Stored data:
::::
(* ===== verification/Effects.v ===== *)
(** Stateful fallible code: [&mut self] methods that return [Result].

    A computation takes the state and returns the outcome together with the
    state it leaves. The state survives an error, as the mutations made before
    a [?] do in the source. *)

From S2P Require Import Prelude Errno.

Definition M (S A : Type) : Type := S -> Result A * S.

#[export] Instance M_ret {S} : MRet (M S) := fun A a s => (Ok a, s).
#[export] Instance M_bind {S} : MBind (M S) := fun A B f c s =>
  match c s with
  | (Ok a, s') => f a s'
  | (Err e, s') => (Err e, s')
  | (Panic, s') => (Panic, s')
  end.

(** A computation without effects, and the three outcomes. *)
Definition lift {S A} (r : Result A) : M S A := fun s => (r, s).
Definition ok {S A} (a : A) : M S A := lift (Ok a).
Definition fail_with {S A} (e : Errno) : M S A := lift (Err e).
Definition panic {S A} : M S A := lift Panic.

(** Reading and writing the state. *)
Definition get {S} : M S S := fun s => (Ok s, s).
Definition put {S} (s' : S) : M S unit := fun _ => (Ok tt, s').
Definition modify {S} (f : S -> S) : M S unit := fun s => (Ok tt, f s).

(** [.unwrap()] and [.expect(..)]: an error is a panic. *)
Definition unwrapM {S A} (c : M S A) : M S A := fun s =>
  match c s with (Err _, s') => (Panic, s') | p => p end.

(** A [Result] inspected instead of propagated; a panic is not caught. *)
Definition attempt {S A} (c : M S A) : M S (Result A) := fun s =>
  match c s with (Panic, s') => (Panic, s') | (r, s') => (Ok r, s') end.

(** [.map_err(|_| errno!(e))] *)
Definition map_err {S A} (e : Errno) (c : M S A) : M S A := fun s =>
  match c s with (Err _, s') => (Err e, s') | p => p end.

(** [for x in l { f(x)? }] *)
Fixpoint for_each {S A} (f : A -> M S unit) (l : list A) : M S unit :=
  match l with
  | [] => ok tt
  | x :: l => f x ≫= fun _ => for_each f l
  end.

(** [(lo..hi).step_by(step)] *)
Definition range_step_by (lo hi step : Z) : list Z :=
  (fun i => lo + Z.of_nat i * step) <$> seq 0 (Z.to_nat ((hi - lo + step - 1) / step)).

(** * Running computations *)

Lemma bind_ok {S A B} (c : M S A) (k : A -> M S B) s a s' :
  c s = (Ok a, s') -> (c ≫= k) s = k a s'.
Proof. intros H. unfold mbind, M_bind. by rewrite H. Qed.

Lemma bind_ok_inv {S A B} (c : M S A) (k : A -> M S B) s b s'' :
  (c ≫= k) s = (Ok b, s'') -> exists a s', c s = (Ok a, s') /\ k a s' = (Ok b, s'').
Proof. unfold mbind, M_bind. destruct (c s) as [[a|e|] s']; naive_solver. Qed.

Lemma bind_assoc {S A B C} (c : M S A) (k : A -> M S B) (h : B -> M S C) s :
  ((c ≫= k) ≫= h) s = (c ≫= fun a => k a ≫= h) s.
Proof. unfold mbind, M_bind. by destruct (c s) as [[a|e|] s']. Qed.

(** [triple P c Q]: from a state in [P], [c] ends in an outcome and state in [Q]. *)
Definition triple {S A} (P : S -> Prop) (c : M S A) (Q : Result A -> S -> Prop) : Prop :=
  forall s, P s -> Q (c s).1 (c s).2.

Lemma triple_conseq {S A} (P P' : S -> Prop) (c : M S A) (Q Q' : Result A -> S -> Prop) :
  (forall s, P' s -> P s) -> (forall r s, Q r s -> Q' r s) -> triple P c Q -> triple P' c Q'.
Proof. unfold triple. eauto. Qed.

Lemma triple_bind {S A B} (P : S -> Prop) (R : A -> S -> Prop) (Q : Result B -> S -> Prop)
    (c : M S A) (k : A -> M S B) :
  triple P c (fun r s => match r with
                         | Ok a => R a s | Err e => Q (Err e) s | Panic => Q Panic s end) ->
  (forall a, triple (R a) (k a) Q) -> triple P (c ≫= k) Q.
Proof.
  intros Hc Hk s Hs. specialize (Hc s Hs). unfold mbind, M_bind.
  destruct (c s) as [[a|e|] s']; simpl in *; [by apply Hk|done..].
Qed.

Lemma triple_lift {S A} (P : S -> Prop) (r : Result A) (Q : Result A -> S -> Prop) :
  (forall s, P s -> Q r s) -> triple P (lift r) Q.
Proof. by unfold triple. Qed.

(** A loop keeps an invariant that every round keeps. *)
Lemma triple_for_each {S A} (I : list A -> S -> Prop) (f : A -> M S unit) (l : list A)
    (Q : Result unit -> S -> Prop) :
  (forall x l', triple (I (x :: l')) (f x)
     (fun r s => match r with Ok _ => I l' s | Err e => Q (Err e) s | Panic => Q Panic s end)) ->
  (forall s, I [] s -> Q (Ok tt) s) ->
  triple (I l) (for_each f l) Q.
Proof.
  intros Hf HQ. induction l as [|x l IH]; simpl.
  - apply triple_lift, HQ.
  - apply (triple_bind _ (fun _ => I l)); [apply Hf|]. intros ?. apply IH.
Qed.

Lemma for_each_app {S A} (f : A -> M S unit) (l1 l2 : list A) s :
  for_each f (l1 ++ l2) s = (for_each f l1 ≫= fun _ => for_each f l2) s.
Proof.
  revert s. induction l1 as [|x l1 IH]; intros s; [done|].
  cbn [app for_each]. unfold mbind, M_bind. destruct (f x s) as [[a|e|] s']; [|done..].
  apply IH.
Qed.

#[export] Hint Resolve triple_lift : occlum.

(** [no_panic c]: the computation ends with a value or an error from any state. *)
Definition no_panic {S A} (c : M S A) : Prop := forall s, (c s).1 <> Panic.

Lemma no_panic_lift {S A} (r : Result A) : r <> Panic -> no_panic (S := S) (lift r).
Proof. by intros ? s. Qed.

Lemma no_panic_modify {S} (f : S -> S) : no_panic (modify f).
Proof. by intros s. Qed.

Lemma no_panic_bind {S A B} (c : M S A) (k : A -> M S B) :
  no_panic c -> (forall a, no_panic (k a)) -> no_panic (c ≫= k).
Proof.
  intros Hc Hk s. specialize (Hc s). unfold mbind, M_bind.
  destruct (c s) as [[a|e|] s']; simpl in *; [apply Hk|done..].
Qed.

Lemma no_panic_for_each {S A} (f : A -> M S unit) l :
  (forall x, no_panic (f x)) -> no_panic (for_each f l).
Proof.
  intros Hf. induction l; simpl; [by apply no_panic_lift|]. by apply no_panic_bind.
Qed.

Lemma no_panic_if {S A} (b : bool) (c d : M S A) :
  no_panic c -> no_panic d -> no_panic (if b then c else d).
Proof. by destruct b. Qed.

#[export] Hint Resolve no_panic_modify no_panic_bind no_panic_for_each no_panic_if : occlum.
#[export] Hint Extern 1 (no_panic (ok _)) => by apply no_panic_lift : occlum.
::::
Prompt: A verbatim transcription is needed of the lines above, starting at the line with "#[export] Instance M_ret" and ending at the line with "(** A computation", both included, and of nothing else.

Task response:
#[export] Instance M_ret {S} : MRet (M S) := fun A a s => (Ok a, s).
#[export] Instance M_bind {S} : MBind (M S) := fun A B f c s =>
  match c s with
  | (Ok a, s') => f a s'
  | (Err e, s') => (Err e, s')
  | (Panic, s') => (Panic, s')
  end.

(** A computation without effects, and the three outcomes. *)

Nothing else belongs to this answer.